You can tell Halloween is almost here. They’re playing Christmas music in the stores, and they got three rows of mechanical Santas ho-ho-hoing in the front of Walmart.
Of course, everything remotely Halloween-y was sold out in July.
So if you ain’t the type who plans your entire life three months ahead of time, you got to be creative. My kids’ Halloween costumes were made by loving hands at home with staples and duct tape and black garbage bags. You can create a lot with that when you’re desperate.
My brothers-in-law, Leech and Lurch, are also creative. Years ago, when they were 12 and 13, my mother-in-law, Ms. Larda, left them home to give out the candy while she took the younger ones out to trick-or-treat.
They decided the candy was too good to give away. So they made a life-size dummy with a cape like Dracula and dangled it on a black nylon ribbon out a upstairs window above the front walk. Whenever any little kids approached, they dropped it down and scared the bejesus out of them. Then they finished off the candy themselves.

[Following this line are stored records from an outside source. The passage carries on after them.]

(* ===== verification/ForkExtern.v ===== *)
(** What process creation (fork.c) takes from outside the repository: the
    CLONE flags of include/uapi/linux/sched.h, and the calls into other
    subsystems.

    A call that acquires a resource for the new task is given by its result,
    a function of the machine, so that every pattern of failures is covered;
    on success the tokens of the call are held for the task until they are
    released.  [ForkExternOK] states what the filesystem code documents about
    sharing and copying [fs_struct] and [files_struct]. *)
From S2P Require Import Prelude Headers Proc Kernel Extern.

Class ForkHeaders := {
  CSIGNAL : Z; CLONE_VM : Z; CLONE_FS : Z; CLONE_FILES : Z; CLONE_SIGHAND : Z; CLONE_PIDFD : Z;
  CLONE_PTRACE : Z; CLONE_VFORK : Z; CLONE_PARENT : Z; CLONE_THREAD : Z; CLONE_NEWNS : Z;
  CLONE_SYSVSEM : Z; CLONE_SETTLS : Z; CLONE_PARENT_SETTID : Z; CLONE_CHILD_CLEARTID : Z;
  CLONE_DETACHED : Z; CLONE_UNTRACED : Z; CLONE_CHILD_SETTID : Z; CLONE_NEWCGROUP : Z;
  CLONE_NEWUTS : Z; CLONE_NEWIPC : Z; CLONE_NEWUSER : Z; CLONE_NEWPID : Z; CLONE_NEWNET : Z;
  CLONE_IO : Z; CLONE_CLEAR_SIGHAND : Z; CLONE_INTO_CGROUP : Z; CLONE_NEWTIME : Z;
  CLONE_LEGACY_FLAGS : Z;
  CLONE_ARGS_SIZE_VER0 : Z; CLONE_ARGS_SIZE_VER2 : Z;
  MAX_PID_NS_LEVEL : Z; SIGCHLD : Z; valid_signal : Z -> bool;
  PTRACE_EVENT_FORK : Z; PTRACE_EVENT_VFORK : Z; PTRACE_EVENT_CLONE : Z; PTRACE_EVENT_VFORK_DONE : Z;
  NUMA_NO_NODE : Z;
  init_struct_pid : Z;
}.

Class ForkHeadersOK (FH : ForkHeaders) : Prop := {
  csignal_val : CSIGNAL = 0xff;
  clone_flags_val :
    [CLONE_VM; CLONE_FS; CLONE_FILES; CLONE_SIGHAND; CLONE_PIDFD; CLONE_PTRACE; CLONE_VFORK; CLONE_PARENT;
     CLONE_THREAD; CLONE_NEWNS; CLONE_SYSVSEM; CLONE_SETTLS; CLONE_PARENT_SETTID; CLONE_CHILD_CLEARTID;
     CLONE_DETACHED; CLONE_UNTRACED; CLONE_CHILD_SETTID; CLONE_NEWCGROUP; CLONE_NEWUTS; CLONE_NEWIPC;
     CLONE_NEWUSER; CLONE_NEWPID; CLONE_NEWNET; CLONE_IO; CLONE_CLEAR_SIGHAND; CLONE_INTO_CGROUP]
    = (fun i => 2 ^ Z.of_nat i) <$> seq 8 26;
  clone_newtime_val : CLONE_NEWTIME = 0x80;
  clone_legacy_val : CLONE_LEGACY_FLAGS = 0xffffffff;
  clone_args_sizes : [CLONE_ARGS_SIZE_VER0; CLONE_ARGS_SIZE_VER2] = [64; 88];
  sigchld_val : SIGCHLD = 17;
  max_pid_ns_level_val : MAX_PID_NS_LEVEL = 32;
  valid_signal_val : forall s, valid_signal s = (s <=? 64);
}.

Definition linux_fork_headers : ForkHeaders := {|
  CSIGNAL := 0xff; CLONE_VM := 0x100; CLONE_FS := 0x200; CLONE_FILES := 0x400; CLONE_SIGHAND := 0x800;
  CLONE_PIDFD := 0x1000; CLONE_PTRACE := 0x2000; CLONE_VFORK := 0x4000; CLONE_PARENT := 0x8000;
  CLONE_THREAD := 0x10000; CLONE_NEWNS := 0x20000; CLONE_SYSVSEM := 0x40000; CLONE_SETTLS := 0x80000;
  CLONE_PARENT_SETTID := 0x100000; CLONE_CHILD_CLEARTID := 0x200000; CLONE_DETACHED := 0x400000;
  CLONE_UNTRACED := 0x800000; CLONE_CHILD_SETTID := 0x1000000; CLONE_NEWCGROUP := 0x2000000;
  CLONE_NEWUTS := 0x4000000; CLONE_NEWIPC := 0x8000000; CLONE_NEWUSER := 0x10000000;
  CLONE_NEWPID := 0x20000000; CLONE_NEWNET := 0x40000000; CLONE_IO := 0x80000000;
  CLONE_CLEAR_SIGHAND := 0x100000000; CLONE_INTO_CGROUP := 0x200000000; CLONE_NEWTIME := 0x80;
  CLONE_LEGACY_FLAGS := 0xffffffff; CLONE_ARGS_SIZE_VER0 := 64; CLONE_ARGS_SIZE_VER2 := 88;
  MAX_PID_NS_LEVEL := 32; SIGCHLD := 17; valid_signal s := s <=? 64;
  PTRACE_EVENT_FORK := 1; PTRACE_EVENT_VFORK := 2; PTRACE_EVENT_CLONE := 3; PTRACE_EVENT_VFORK_DONE := 5;
  NUMA_NO_NODE := -1; init_struct_pid := 7;
|}.

#[export] Instance linux_fork_headers_ok : ForkHeadersOK linux_fork_headers.
Proof. split; try reflexivity. Qed.

(** * Calls *)

(** Calls that acquire something for the new task, or fail. *)
Inductive fork_call : Type :=
| alloc_thread_stack_node | memcg_charge_kernel_stack | scs_prepare | copy_creds | set_kthread_struct
| mpol_dup | perf_event_init_task | audit_alloc | security_task_alloc | copy_semundo | copy_namespaces
| copy_thread (clone_flags stack stack_size tls : Z) | alloc_pid (set_tid set_tid_size : Z)
| get_unused_fd_flags | anon_inode_getfile | put_user_pidfd (pidfd : Z) | cgroup_can_fork (clone_flags cgroup : Z)
| mm_alloc_pgd | init_new_context | dup_mmap | try_module_get.

(** The tokens a call acquires; copy_creds() also counts the process of the
    user.  Objects of the address space go with its [mm_struct]. *)
Definition tokens_of (c : fork_call) : list token :=
  match c with
  | alloc_thread_stack_node => [T_stack] | scs_prepare => [T_scs]
  | copy_creds => [T_nproc; T_creds] | set_kthread_struct => [T_kthread]
  | mpol_dup => [T_mempolicy] | perf_event_init_task => [T_perf] | audit_alloc => [T_audit]
  | security_task_alloc => [T_security] | copy_semundo => [T_semundo]
  | copy_namespaces => [T_namespaces] | copy_thread _ _ _ _ => [T_thread] | alloc_pid _ _ => [T_pid]
  | get_unused_fd_flags => [T_pidfd] | anon_inode_getfile => [T_pidfile]
  | cgroup_can_fork _ _ => [T_cgroup]
  | memcg_charge_kernel_stack | put_user_pidfd _ | mm_alloc_pgd | init_new_context | dup_mmap
  | try_module_get => []
  end.

(** Questions asked of other subsystems. *)
Inductive fork_query : Type :=
| task_sigpending | fatal_signal_pending | nproc_overlimit (p : Z) | nproc_exempt (p : Z)
| other_pid_ns | other_time_ns | pid_ns_adding (pid : Z) | is_child_reaper (pid : Z)
| task_no_new_privs | ptrace_event_enabled (trace : Z).

Class ForkExtern := {
  fork_result : fork_call -> Z -> machine -> cres Z;
  fork_ask : fork_query -> machine -> bool;
  (** the slab caches: NULL or the address of a new object *)
  kmem_alloc : string -> machine -> Z;
  (** copy_io(): the io_context the new task gets, or NULL *)
  copy_io_result : Z -> Z -> machine -> cres Z;
  pid_nr : Z -> Z;
  task_pgrp : Z -> Z; task_session : Z -> Z;
  (** deadline.c: __dl_clear_params() *)
  dl_clear_params : sched_dl_entity -> sched_dl_entity;
  (** the task group of kargs->cset, and autogroup_task_group() *)
  cset_task_group : machine -> Z;
  autogroup_task_group : Z -> Z -> Z;
  dup_user_cpus_alloc : machine -> bool;
  (** fs/fs_struct.c, fs/file.c *)
  copy_fs_struct : Z -> K Z;
  exit_fs : Z -> K unit;
  dup_fd : Z -> K (cres Z);
  exit_files : Z -> K unit;
}.

Section Tokens.
Context {F : ForkExtern}.

Definition hold (l : list token) (p : Z) : K unit :=
  modify (fun m => m <| m_fork := (m_fork m) <| fk_held := ((fun t => (t, p)) <$> l) ++ fk_held (m_fork m) |> |>).

Definition release (t : token) (p : Z) : K unit :=
  modify (fun m => m <| m_fork := (m_fork m) <| fk_held := remove_token t p (fk_held (m_fork m)) |> |>).

(** A call for task [p]. *)
Definition call (c : fork_call) (p : Z) : K (cres Z) :=
  r ← gets (fork_result c p);
  match r with
  | Ok v => hold (tokens_of c) p ;; mret (Ok v)
  | Err e => mret (Err e)
  end.

Definition ask (q : fork_query) : K bool := gets (fork_ask q).
End Tokens.

(** Drop one reference to an object. *)
Definition put_fs (a : Z) (x : fs_struct) (m : gmap Z fs_struct) : gmap Z fs_struct :=
  if fs_users x =? 1 then delete a m else <[a := x <| fs_users := fs_users x - 1 |>]> m.
Definition put_files (a : Z) (x : files_struct) (m : gmap Z files_struct) : gmap Z files_struct :=
  if files_count x =? 1 then delete a m else <[a := x <| files_count := files_count x - 1 |>]> m.

(** An address that is no object of the machine. *)
Definition unused (a : Z) (m : machine) : Prop :=
  a <> NULL /\ m_tasks m !! a = None /\ m_mms m !! a = None /\ fk_fs (m_fork m) !! a = None /\
  fk_files (m_fork m) !! a = None /\ fk_sighand (m_fork m) !! a = None /\ fk_signal (m_fork m) !! a = None.

Class ForkExternOK (F : ForkExtern) : Prop := {
  kmem_alloc_ok n m : kmem_alloc n m = NULL \/ unused (kmem_alloc n m) m;
  copy_fs_struct_ok a m : exists b,
    (b = NULL /\ copy_fs_struct a m = Ret NULL m) \/
    (unused b m /\
     copy_fs_struct a m = Ret b (set_store (<[b := Mk_fs 1 false]> (fk_fs (m_fork m))) m));
  dup_fd_ok a m :
    (exists e, dup_fd a m = Ret (Err e) m) \/
    (exists b, unused b m /\
     dup_fd a m = Ret (Ok b) (set_store (<[b := Mk_files 1]> (fk_files (m_fork m))) m));
  exit_fs_ok p t x m :
    m_tasks m !! p = Some t -> fk_fs (m_fork m) !! pi_fs (ts_proc t) = Some x ->
    exit_fs p m = Ret tt (set_store (<[p := t <| ts_proc := (ts_proc t) <| pi_fs := NULL |> |>]> (m_tasks m))
                     (set_store (put_fs (pi_fs (ts_proc t)) x (fk_fs (m_fork m))) m));
  exit_files_ok p t x m :
    m_tasks m !! p = Some t -> pi_files (ts_proc t) <> NULL -> fk_files (m_fork m) !! pi_files (ts_proc t) = Some x ->
    exit_files p m = Ret tt (set_store (<[p := t <| ts_proc := (ts_proc t) <| pi_files := NULL |> |>]> (m_tasks m))
                        (set_store (put_files (pi_files (ts_proc t)) x (fk_files (m_fork m))) m));
  exit_files_null p t m :
    m_tasks m !! p = Some t -> pi_files (ts_proc t) = NULL -> exit_files p m = Ret tt m;
  dl_clear_params_flags d : dl_flags (dl_clear_params d) = 0;
}.

(** alloc_pid() never returns the boot task's pid, and a class can set up a new
    task whose CPU has a run queue. *)
Class ForkSafe (X : Extern) (FH : ForkHeaders) (F : ForkExtern) : Prop := {
  alloc_pid_fresh st n p m v : fork_result (alloc_pid st n) p m = Ok v -> v <> init_struct_pid;
  task_fork_returns c p t m : m_tasks m !! p = Some t -> is_Some (m_rqs m !! ts_cpu t) ->
    returns (cl_task_fork c p) m;
}.

(** * An instance

    Every call succeeds but for [fatal], which tells whether a fatal signal is
    pending; new objects get the address after the largest one in use. *)
Module DemoFork.
Definition max_key {A} (m : gmap Z A) : Z := fold_right Z.max 0 (map_to_list m).*1.

Lemma max_key_fresh {A} (m : gmap Z A) a : max_key m < a -> m !! a = None.
Proof.
  intros Ha. apply eq_None_not_Some. intros [x Hx]. apply elem_of_map_to_list in Hx.
  unfold max_key in Ha. assert (Hle : a <= fold_right Z.max 0 (map_to_list m).*1); [|lia].
  clear Ha. induction (map_to_list m) as [|[k y] l IH]; [by apply not_elem_of_nil in Hx|].
  cbn. apply elem_of_cons in Hx as [[= <- <-]|Hx]; [lia|]. specialize (IH Hx). lia.
Qed.

Lemma max_key_nonneg {A} (m : gmap Z A) : 0 <= max_key m.
Proof. unfold max_key. induction (map_to_list m).*1; cbn; lia. Qed.

Definition new_addr (m : machine) : Z :=
  1 + fold_right Z.max 0 [max_key (m_tasks m); max_key (m_mms m); max_key (fk_fs (m_fork m));
    max_key (fk_files (m_fork m)); max_key (fk_sighand (m_fork m)); max_key (fk_signal (m_fork m))].

Lemma new_addr_unused m : unused (new_addr m) m.
Proof.
  unfold new_addr. cbn. pose proof (max_key_nonneg (m_tasks m)). unfold unused, NULL.
  split_and!; [lia | apply max_key_fresh; lia ..].
Qed.

Definition drop_task_fs (p : Z) : K unit :=
  x ← p ⇝ ts_proc;
  f ← deref (R := fs_struct) (pi_fs x);
  modify (fun m => set_store (put_fs (pi_fs x) f (fk_fs (m_fork m))) m) ;;
  upd! p ⇝ ts_proc := fun y => y <| pi_fs := NULL |>.

Definition drop_task_files (p : Z) : K unit :=
  x ← p ⇝ ts_proc;
  if pi_files x =? NULL then mret tt
  else
    f ← deref (R := files_struct) (pi_files x);
    modify (fun m => set_store (put_files (pi_files x) f (fk_files (m_fork m))) m) ;;
    upd! p ⇝ ts_proc := fun y => y <| pi_files := NULL |>.

Definition fork_extern (fatal : bool) : ForkExtern := {|
  fork_result c _ _ := Ok (match c with alloc_pid _ _ => 300 | get_unused_fd_flags => 3 | _ => 0 end);
  fork_ask q _ := match q with fatal_signal_pending => fatal | pid_ns_adding _ => true | _ => false end;
  kmem_alloc _ m := new_addr m;
  copy_io_result _ _ _ := Ok NULL;
  pid_nr pid := pid; task_pgrp _ := NULL; task_session _ := NULL;
  dl_clear_params _ := dl0;
  cset_task_group := m_root_task_group; autogroup_task_group _ tg := tg; dup_user_cpus_alloc _ := true;
  copy_fs_struct _ := fun m => Ret (new_addr m) (set_store (<[new_addr m := Mk_fs 1 false]> (fk_fs (m_fork m))) m);
  exit_fs := drop_task_fs;
  dup_fd _ := fun m => Ret (Ok (new_addr m)) (set_store (<[new_addr m := Mk_files 1]> (fk_files (m_fork m))) m);
  exit_files := drop_task_files;
|}.

#[export] Instance fork_extern_ok fatal : ForkExternOK (fork_extern fatal).
Proof.
  split; cbn.
  - intros _ m. right. apply new_addr_unused.
  - intros _ m. exists (new_addr m). right. split; [apply new_addr_unused | done].
  - intros _ m. right. exists (new_addr m). split; [apply new_addr_unused | done].
  - intros p t x m Ht Hx. unfold drop_task_fs. apply wp_eq. by kgo.
  - intros p t x m Ht Hn Hx. unfold drop_task_files. apply wp_eq. kgo.
    replace (pi_files (ts_proc t) =? NULL) with false by (unfold NULL in *; lia). by kgo.
  - intros p t m Ht E. unfold drop_task_files. apply wp_eq. kgo. rewrite E. by kgo.
  - done.
Qed.

#[export] Instance fork_safe {H : Headers} fatal : ForkSafe Demo.extern linux_fork_headers (fork_extern fatal).
Proof. split; cbn; [congruence | done]. Qed.
End DemoFork.

#[export] Existing Instance DemoFork.fork_extern_ok.
#[export] Existing Instance DemoFork.fork_safe.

Naturally Ms. Larda found out, and yelled at them for a week, and they didn’t ever do it again.
Until the next year. By that time, there was a new crop of trick-or-treaters, and Lurch and Leech perfected Dracula with a little microphone attached to his collar that went MWAHAHAHAHAhahaha!
They terrified generations of little Chalmations with this.
Last year Ms. Larda decided to give a little Halloween party— mostly ladies she goes to bingo with. She decided it would start after everybody’s grandkids had been taken trick-or-treating and were tucked in bed with their teeth brushed.
She told Lurch and Leech, but they are oblivious. They mistake the first group of ladies coming up the walk for late trick-or-treaters dressed as old people. So they dropped down Dracula and turned on the MWAHAHAHAHAhahaha! That caused a WHOLE lot of shrieking and purse-bashing and Yvonne DelBerto fell flat on her back and it’s a miracle she didn’t break a hip.
After Ms. Larda ran them off, the boys decided to take Dracula—they had to fix his nose first: the ladies squished it flat — out for adult fun in the French Quarter.
Now, Chalmette on Halloween is full of cute little kids on the prowl for candy. It ain’t like the Quarter, which is weird enough on normal nights, but on Halloween becomes even stranger than any bar scene in Star Wars. Lurch and Leech decide to lurk on my gentleman friend Lust’s private balcony over the Sloth Lounge, dangle Dracula all the way down to the sidewalk, and wait.
And they waited. And waited. But nobody paid Dracula no mind.
People strolling along with fake knives sticking out of fake eyeballs; or extra heads; or wrapped up in red-stained mummy bandages, just excused themselves as they step around him.
A few monsters stopped and struck up a conversation, evidently assuming the maniacal laugh meant agreement with whatever they were saying. A lady with most of her bosom hanging out rubbed up against him, but she didn’t get the reaction she wanted and sashayed off.
It finally dawned on them that in Chalmette, Dracula might be terrifying. But in the Quarter, he was just one of the crowd.
Then Arnie Aleman stepped out of the Sloth for a smoke. He mistook Dracula’s nose for a cigarette and gave him a light. Dracula’s nose was unfortunately stuffed with dried pine straw, and -WHOOSH— he went up in flames.
Now, fire in the Quarter is a serious thing. Everybody stopped and threw whatever was in their go-cups on him. From above, Lust reached over and cut the ribbon just as Angie, the Sloth bartender, zipped outside with a fire extinguisher and put out the fire.
And just like that, Dracula was gone. Disappeared in a puff of smoke. The crowd stood around pop-eyed, holding their empty go-cups. Arnie swore off drinking on the spot.
Talk about creative. You can’t buy that at Walmart.